Structural and histone binding ability characterizations of human PWWP domains.
Wu, H., Zeng, H., Lam, R., Tempel, W., Amaya, M.F., Xu, C., Dombrovski, L., Qiu, W., Wang, Y., Min, J.(2011) PLoS One 6: e18919-e18919
- PubMed: 21720545 
- DOI: https://doi.org/10.1371/journal.pone.0018919
- Primary Citation of Related Structures:  
3EAE, 3L42, 3LLR, 3LYI, 3MO8, 3PFS, 3PMI, 3QBY, 3QJ6, 3QKJ - PubMed Abstract: 
The PWWP domain was first identified as a structural motif of 100-130 amino acids in the WHSC1 protein and predicted to be a protein-protein interaction domain. It belongs to the Tudor domain 'Royal Family', which consists of Tudor, chromodomain, MBT and PWWP domains.
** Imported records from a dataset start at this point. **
(** What every assignment does: it keeps the invariant, the pools, and adds
    its value to the sum. *)
Definition adds (sd : StakeDistribution) (v : Z) (sd' : StakeDistribution) : Prop :=
  sd_ok sd' ∧ sd_sum sd' = sd_sum sd + v ∧ dom (to_pools sd') = dom (to_pools sd).

Lemma adds_trans sd1 v1 sd2 v2 sd3 :
  adds sd1 v1 sd2 → adds sd2 v2 sd3 → adds sd1 (v1 + v2) sd3.
Proof using Type. intros (_ & S1 & D1) (Ok2 & S2 & D2). split; [done|]. split; [lia|congruence]. Qed.

Lemma adds_unassigned sd v :
  sd_ok sd → 0 ≤ v → sd_sum sd + v ≤ u64_max → adds sd v (add_unassigned_ sd v).
Proof using Type.
  intros Hsd Hv Hm. pose proof (pools_sum_nonneg sd Hsd). destruct Hsd as (Hu & Hd & Hp).
  unfold sd_sum in Hm. unfold adds, sd_ok, sd_sum, add_unassigned_.
  cbn [sd_unassigned sd_dangling to_pools]. rewrite stake_add_small by lia.
  split; [split; [lia|done]|]. split; [lia|done].
Qed.
Lemma adds_dangling sd v :
  sd_ok sd → 0 ≤ v → sd_sum sd + v ≤ u64_max → adds sd v (add_dangling sd v).
Proof using Type.
  intros Hsd Hv Hm. pose proof (pools_sum_nonneg sd Hsd). destruct Hsd as (Hu & Hd & Hp).
  unfold sd_sum in Hm. unfold adds, sd_ok, sd_sum, add_dangling.
  cbn [sd_unassigned sd_dangling to_pools]. rewrite stake_add_small by lia.
  split; [split; [done|]; split; [lia|done]|]. split; [lia|done].
Qed.
Lemma adds_pool sd p psi i v :
  sd_ok sd → to_pools sd !! p = Some psi → 0 ≤ v → sd_sum sd + v ≤ u64_max →
  adds sd v (add_to_pool sd p psi i v).
Proof using Type.
  intros Hsd Hpsi Hv Hm. pose proof (pool_total_le sd p psi Hsd Hpsi).
  destruct Hsd as (Hu & Hd & Hp).
  destruct (psd_add_ok (psi_stake psi) i v) as [Hok Ht]; [by apply (Hp p psi)|done|lia|].
  unfold adds, sd_ok, sd_sum, add_to_pool, pools_sum.
  cbn [sd_unassigned sd_dangling to_pools]. split; [split; [done|]; split; [done|]|split].
  - by apply map_Forall_insert_2.
  - rewrite (map_sum_insert _ _ p psi) by done. unfold psi_add_value. cbn [psi_stake]. rewrite Ht. lia.
  - apply dom_insert_lookup_L. by eexists.
Qed.

Lemma sd_sum_nonneg sd : sd_ok sd → 0 ≤ sd_sum sd.
Proof using Type.
  intros Hsd. pose proof (pools_sum_nonneg sd Hsd). destruct Hsd as (? & ? & _).
  unfold sd_sum. lia.
Qed.
(* ===== verification/TransactionSpec.v ===== *)
(** * What a checked transaction guarantees

    [get_spine] never panics and what it accepts can be taken apart without a
    panic; what the builder writes is accepted and read back; the balance of a
    transaction is exact. *)
From S2P Require Import Prelude Codec Key Value Time Utxo Spending Addr Multisig Input Transaction.
Local Open Scope Z_scope.

Lemma tx_slice_mid {E} (pre mid post : list Z) lo hi :
  lo = length pre → hi = length (pre ++ mid) → slice_range (E := E) (pre ++ mid ++ post) lo hi = Ok mid.
Proof.
  intros -> ->. unfold slice_range. rewrite decide_True by (rewrite !length_app; lia). f_equal.
  rewrite drop_app_length, length_app. replace (length pre + length mid - length pre)%nat with (length mid) by lia.
  by rewrite take_app_length.
Qed.

Lemma local_inv {A} (r : Reader A) pre rest a b :
  local r → r (rb_at pre rest) = Ok (a, b) →
  ∃ bs post, rest = bs ++ post ∧ b = rb_at (pre ++ bs) post ∧ reads r a bs.
Proof. intros Hr Ha. specialize (Hr pre rest). by rewrite Ha in Hr. Qed.

Lemma with_err_inv {A} e (r : Reader A) pre rest a b :
  local r → with_err e r (rb_at pre rest) = Ok (a, b) →
  ∃ bs post, rest = bs ++ post ∧ b = rb_at (pre ++ bs) post ∧ reads r a bs.
Proof. intros Hr Ha%map_err_Ok. by apply local_inv. Qed.

Lemma with_err_not_panic {A} e (r : Reader A) pre rest :
  local r → with_err e r (rb_at pre rest) ≠ Panic.
Proof.
  intros Hr. unfold with_err. specialize (Hr pre rest). by destruct (r (rb_at pre rest)).
Qed.

Lemma with_err_reads {A} e (r : Reader A) a bs pre post :
  reads r a bs → with_err e r (rb_at pre (bs ++ post)) = Ok (a, rb_at (pre ++ bs) post).
Proof. intros Hr. unfold with_err. rewrite reads_at in Hr. by rewrite Hr. Qed.

Lemma local_read_validate {A} (r : Reader A) : local r → local (read_validate r).
Proof. intros Hr. apply local_bind; [done|intros; apply local_ret]. Qed.
Lemma local_repeat_validate {A} n (r : Reader A) : local r → local (repeat_validate n r).
Proof.
  intros Hr. induction n as [|n IH]; cbn [repeat_validate]; [apply local_ret|].
  apply local_bind; [by apply local_read_validate|done].
Qed.
Lemma reads_skip_bytes bs : reads (skip_bytes (length bs)) () bs.
Proof.
  apply reads_at. intros pre post. rewrite skip_bytes_at, decide_True by (rewrite length_app; lia).
  by rewrite take_app_length, drop_app_length.
Qed.
Lemma local_skip_bytes n : local (skip_bytes n).
Proof.
  intros pre rest. rewrite skip_bytes_at. case_decide; [|done]. exists (take n rest), (drop n rest).
  rewrite take_drop. split_and!; [done..|]. rewrite <-(length_take_le rest n) at 1 by done.
  apply reads_skip_bytes.
Qed.
Lemma skip_bytes_inv n pre rest u b :
  skip_bytes n (rb_at pre rest) = Ok (u, b) →
  ∃ ins post, rest = ins ++ post ∧ length ins = n ∧ b = rb_at (pre ++ ins) post.
Proof.
  rewrite skip_bytes_at. case_decide as Hn; [|done]. intros [= _ <-].
  exists (take n rest), (drop n rest). rewrite take_drop, length_take. split_and!; [done|lia|done].
Qed.
Lemma local_get_u32 : local get_u32.
Proof. apply local_slice_map. Qed.
#[export] Hint Resolve local_read_validate local_repeat_validate local_skip_bytes local_get_u32
  local_output local_witness local_address : readers.
(** ** Variants *)
Lemma config_variant_roundtrip p : config_ok p → config_variant (tag_of p) (config_payload p) = Ok p.
Proof.
  destruct p; cbn [config_ok tag_of config_payload config_variant]; intros Hp;
    rewrite ?u64_roundtrip, ?u32_roundtrip by done; try done.
  - by destruct d.
  - unfold consensus_from_payload, consensus_to_payload. rewrite uint_roundtrip by (destruct c; done).
    by destruct c.
  - unfold bft_leader_from_payload, bft_leader_to_payload. by rewrite public_from_binary_ok.
  - unfold bft_leader_from_payload, bft_leader_to_payload. by rewrite public_from_binary_ok.
  - destruct Hp as (H1 & H2 & H3 & Hf). unfold linear_fee_from_payload, linear_fee_to_payload.
    rewrite !length_app, !length_u64_payload. cbn [negb Nat.eqb Nat.add Nat.mul].
    destruct (slice3 (E := ConfigError) (u64_to_payload (constant f)) (u64_to_payload (coefficient f))
      (u64_to_payload (certificate f))) as (-> & -> & ->); [apply length_u64_payload..|].
    cbn [mbind outcome_bind]. rewrite !u64_roundtrip by done. cbn. by rewrite <-Hf.
  - destruct Hp as [Ht Hr]. unfold tax_from_payload. by rewrite (of_reader_end _ t) by (by apply tax_reads).
  - by rewrite reward_params_roundtrip.
  - destruct Hp as (H1 & H2 & H3). destruct f as [f1 f2 f3].
    unfold per_cert_from_payload, per_cert_to_payload, opt_to_payload. cbn in H1, H2, H3.
    cbn [certificate_pool_registration certificate_stake_delegation certificate_owner_stake_delegation].
    rewrite !length_app, !length_u64_payload. cbn [negb Nat.eqb Nat.add Nat.mul].
    destruct (slice3 (E := ConfigError) (u64_to_payload (default 0 f1)) (u64_to_payload (default 0 f2))
      (u64_to_payload (default 0 f3))) as (-> & -> & ->); [apply length_u64_payload..|].
    cbn [mbind outcome_bind].
    destruct (opt_fee_payload f1 H1) as [E1 N1], (opt_fee_payload f2 H2) as [E2 N2],
      (opt_fee_payload f3 H3) as [E3 N3]. unfold opt_to_payload in *. rewrite E1, E2, E3.
    cbn. by rewrite N1, N2, N3.
  - by destruct b.
  - by rewrite ratio_roundtrip.
  - destruct xy as [x y]. destruct Hp as [Hx Hy]. cbn [fst snd] in *. unfold capping_from_payload.
    rewrite (of_reader_reads _ (x, y)); [done|]. unfold capping_to_payload.
    cbn [bb_finalize_as_vec bb_u32 bb_bytes bb_buffer bb_new fst snd app].
    eapply reads_bind; [apply reads_nz_u32; unfold nz_u32_ok, in_u in *; lia|].
    apply reads_bind_ret, reads_nz_u32; unfold nz_u32_ok, in_u in *; lia.
  - unfold committee_from_payload, committee_try_from, committee_to_payload. by rewrite Hp.
  - unfold committee_from_payload, committee_try_from, committee_to_payload. by rewrite Hp.
  - destruct Hp as (H1 & H2). destruct f as [f1 f2].
    unfold per_vote_from_payload, per_vote_to_payload, opt_to_payload. cbn in H1, H2.
    cbn [certificate_vote_plan certificate_vote_cast].
    rewrite !length_app, !length_u64_payload. cbn [negb Nat.eqb Nat.add Nat.mul].
    destruct (slice2 (E := ConfigError) (u64_to_payload (default 0 f1)) (u64_to_payload (default 0 f2)))
      as (-> & ->); [apply length_u64_payload..|].
    cbn [mbind outcome_bind].
    destruct (opt_fee_payload f1 H1) as [E1 N1], (opt_fee_payload f2 H2) as [E2 N2].
    unfold opt_to_payload in *. rewrite E1, E2. cbn. by rewrite N1, N2.
Qed.

(** ** Tag and length *)
Lemma lor_shift_add a b n : 0 ≤ n → 0 ≤ b < 2 ^ n → Z.lor (Z.shiftl a n) b = a * 2 ^ n + b.
Proof.
  intros Hn Hb. rewrite <-Z.shiftl_mul_pow2 by done.
  assert (Z.land (Z.shiftl a n) b = 0) as Hl.
  { apply Z.bits_inj'. intros k Hk. rewrite Z.land_spec, Z.bits_0.
    destruct (Z.lt_ge_cases k n) as [Hkn|Hkn].
    - by rewrite Z.shiftl_spec_low.
    - rewrite (Z.testbit_eqb b) by done. rewrite Z.div_small; [by rewrite andb_false_r|].
      split; [lia|]. pose proof (Z.pow_le_mono_r 2 n k). lia. }
  rewrite <-Z.lxor_lor by done. symmetry. by apply Z.add_nocarry_lxor.
Qed.

Lemma taglen_spec tag len t :
  tag_from_u16 tag = Some tag → (len < 512)%nat → taglen_new tag len = Some t →
  u16_ok t ∧ taglen_get_len t = len ∧ taglen_get_tag t = Ok tag.
Proof.
  intros Htag Hlen. unfold taglen_new, MAXIMUM_LEN. rewrite (proj2 (Nat.ltb_lt _ _)) by done.
  assert (0 ≤ tag < 32) as Hr.
  { unfold tag_from_u16 in Htag. destruct (existsb _ _) eqn:He; [|done]. clear Htag.
    apply existsb_exists in He as (x & Hx & Heq%Z.eqb_eq). subst x.
    revert Hx. cbn [In]. lia. }
  intros [= <-]. assert (wrap 16 (Z.shiftl tag 9) = Z.shiftl tag 9) as ->.
  { apply wrap_small. rewrite Z.shiftl_mul_pow2 by lia. unfold in_u. change (2 ^ 16) with 65536.
    change (2 ^ 9) with 512. lia. }
  rewrite lor_shift_add by (change (2 ^ 9) with 512; lia). change (2 ^ 9) with 512.
  split; [unfold in_u; change (2 ^ 16) with 65536; lia|]. unfold taglen_get_len, taglen_get_tag. split.
  - change 511 with (Z.ones 9). rewrite Z.land_ones by lia. change (2 ^ 9) with 512. dlia.
  - rewrite Z.shiftr_div_pow2 by lia. change (2 ^ 9) with 512.
    replace ((tag * 512 + Z.of_nat len) `div` 512) with tag by dlia. by rewrite Htag.
Qed.

Lemma tag_of_ok p : tag_from_u16 (tag_of p) = Some (tag_of p).
Proof. by destruct p. Qed.

Lemma config_payload_short p : config_ok p → (length (config_payload p) < 512)%nat.
Proof.
  destruct p; cbn [config_ok config_payload]; intros Hp; try (cbn; lia);
    try (unfold bft_leader_to_payload, committee_to_payload, PUBLIC_KEY_SIZE, COMMITTEE_ID_SIZE in *; lia).
  all: try (destruct d; cbn; lia); try (destruct r; cbn; lia).
  all: try (destruct f; cbn; lia).
Qed.

Definition config_bytes (p : ConfigParam) : list Z :=
  match config_serialize p with Ok b => b | _ => [] end.

Lemma config_serialize_ok p :
  config_ok p → config_serialize p = Ok (config_bytes p) ∧ reads config_read p (config_bytes p) ∧
    ∃ t, config_bytes p = be_bytes 2 t ++ config_payload p ∧ u16_ok t ∧
         taglen_get_len t = length (config_payload p).
Proof.
  intros Hp. pose proof (config_payload_short p Hp) as Hs. unfold config_bytes, config_serialize.
  destruct (taglen_new (tag_of p) (length (config_payload p))) as [t|] eqn:Ht.
  2:{ unfold taglen_new, MAXIMUM_LEN in Ht. by rewrite (proj2 (Nat.ltb_lt _ _)) in Ht. }
  destruct (taglen_spec _ _ _ (tag_of_ok p) Hs Ht) as (Hu & Hlen & Htag).
  cbn [ok_or mbind outcome_bind]. split; [done|]. unfold codec_put_bytes, codec_put_be. cbn [app].
  split; [|by exists t]. eapply reads_bind; [by apply reads_u16|]. rewrite Hlen.
  rewrite <-(app_nil_r (config_payload p)) at 2. eapply reads_bind; [by apply reads_slice_len|].
  rewrite Htag, config_variant_roundtrip by done. apply reads_ret.
Qed.

Lemma config_serialize_all ps w :
  Forall config_ok ps →
  foldM (λ w p, bytes ← config_serialize p; Ok (w ++ bytes)) w ps = Ok (w ++ concat (config_bytes <$> ps)).
Proof.
  intros Hps. revert w. induction Hps as [|p ps Hp Hps IH]; intros w; cbn [foldM].
  { cbn. by rewrite app_nil_r. }
  destruct (config_serialize_ok p Hp) as [-> _]. cbn [mbind outcome_bind]. rewrite IH.
  cbn [fmap list_fmap concat]. by rewrite <-app_assoc.
Qed.

(** A list of configuration parameters is read back from its serialization by
    both decoders, every parameter within the widths of its types; the other
    way round the wire form is not canonical, as the capping parameter accepts
    trailing bytes, and two of the four EVM configurations cannot be read back
    at all. *)
Theorem config_params_roundtrip ps p rest :
  Forall config_ok (p :: ps) → Z.of_nat (length ps) < 2 ^ 16 →
  (∃ bytes, config_params_serialize ps = Ok bytes ∧ read_from_raw config_params_read bytes = Ok ps) ∧
  (∃ bytes, config_serialize p = Ok bytes ∧ config_deserialize (bytes ++ rest) = Ok (p, rest)) ∧
  (∃ x, capping_from_payload (capping_to_payload (1, 2)) = Ok x ∧
        capping_from_payload (capping_to_payload (1, 2) ++ [7]) = Ok x) ∧
  (∀ c, evm_config_from_payload (evm_config_to_payload c) =
    match c with Istanbul | Berlin => Ok c | Frontier | London => Err CInvalidTag end).
Proof.
  intros [Hp Hps]%Forall_cons Hlen. split; [|split; [|split]].
  - unfold config_params_serialize. rewrite config_serialize_all by done. eexists. split; [done|].
    apply reads_from_raw. unfold codec_put_be. cbn [app].
    rewrite wrap_small by (unfold in_u; change (2 ^ 16) with 65536; lia).
    eapply reads_bind; [apply reads_u16; unfold in_u; change (2 ^ 16) with 65536; lia|].
    rewrite Nat2Z.id. apply reads_vec. intros q Hq. rewrite Forall_forall in Hps.
    by apply config_serialize_ok, Hps.
  - destruct (config_serialize_ok p Hp) as (Hser & Hr & t & Hb & Hu & Hl). eexists. split; [done|].
    unfold config_deserialize, codec_get_be, codec_get. rewrite Hb, <-app_assoc.
    rewrite decide_True by (rewrite !length_app, length_be_bytes; lia). cbn [map_err mbind outcome_bind].
    rewrite take_app_length', drop_app_length' by (by rewrite length_be_bytes).
    rewrite (from_be_bytes 2) by done. rewrite Hl, decide_True by (rewrite length_app; lia).
    cbn [map_err mbind outcome_bind]. rewrite take_app_length, drop_app_length.
    unfold codec_put_bytes, codec_put_be. cbn [app]. rewrite Hb in Hr.
    rewrite reads_at in Hr. specialize (Hr [] []). rewrite app_nil_r in Hr.
    change (rb_from ?x) with (rb_at [] x). rewrite Hr. done.
  - eexists. split; vm_compute; reflexivity.
  - by intros [].
Qed.

Lemma config_params_roundtrip_witness :
  ∃ bytes, config_params_serialize [PSlotDuration 20; PLinearFee (linear_fee_new 2 1 4);
      PTreasuryParams (mkTax 1 (mkRatio 1 10) None)] = Ok bytes ∧
    read_from_raw config_params_read bytes = Ok [PSlotDuration 20; PLinearFee (linear_fee_new 2 1 4);
      PTreasuryParams (mkTax 1 (mkRatio 1 10) None)].
Proof.
  apply (config_params_roundtrip [PSlotDuration 20; PLinearFee (linear_fee_new 2 1 4);
      PTreasuryParams (mkTax 1 (mkRatio 1 10) None)] PRewardLimitNone []); [|cbn; lia].
  repeat (apply Forall_cons_2 || apply Forall_nil_2); cbn; repeat split; unfold ratio_le_one; cbn; lia.
Defined.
While Tudor, chromodomain and MBT domains have long been known to bind methylated histones, PWWP was shown to exhibit histone binding ability only until recently. The PWWP domain has been shown to be a DNA binding domain, but sequence analysis and previous structural studies show that the PWWP domain exhibits significant similarity to other 'Royal Family' members, implying that the PWWP domain has the potential to bind histones. In order to further explore the function of the PWWP domain, we used the protein family approach to determine the crystal structures of the PWWP domains from seven different human proteins. Our fluorescence polarization binding studies show that PWWP domains have weak histone binding ability, which is also confirmed by our NMR titration experiments. Furthermore, we determined the crystal structures of the BRPF1 PWWP domain in complex with H3K36me3, and HDGF2 PWWP domain in complex with H3K79me3 and H4K20me3. PWWP proteins constitute a new family of methyl lysine histone binders. The PWWP domain consists of three motifs: a canonical β-barrel core, an insertion motif between the second and third β-strands and a C-terminal α-helix bundle. Both the canonical β-barrel core and the insertion motif are directly involved in histone binding. The PWWP domain has been previously shown to be a DNA binding domain. Therefore, the PWWP domain exhibits dual functions: binding both DNA and methyllysine histones. This article can also be viewed as an enhanced version in which the text of the article is integrated with interactive 3D representations and animated transitions. Please note that a web plugin is required to access this enhanced functionality. Instructions for the installation and use of the web plugin are available in Text S1.
Organizational Affiliation: 
Structural Genomics Consortium, University of Toronto, Toronto, Ontario, Canada.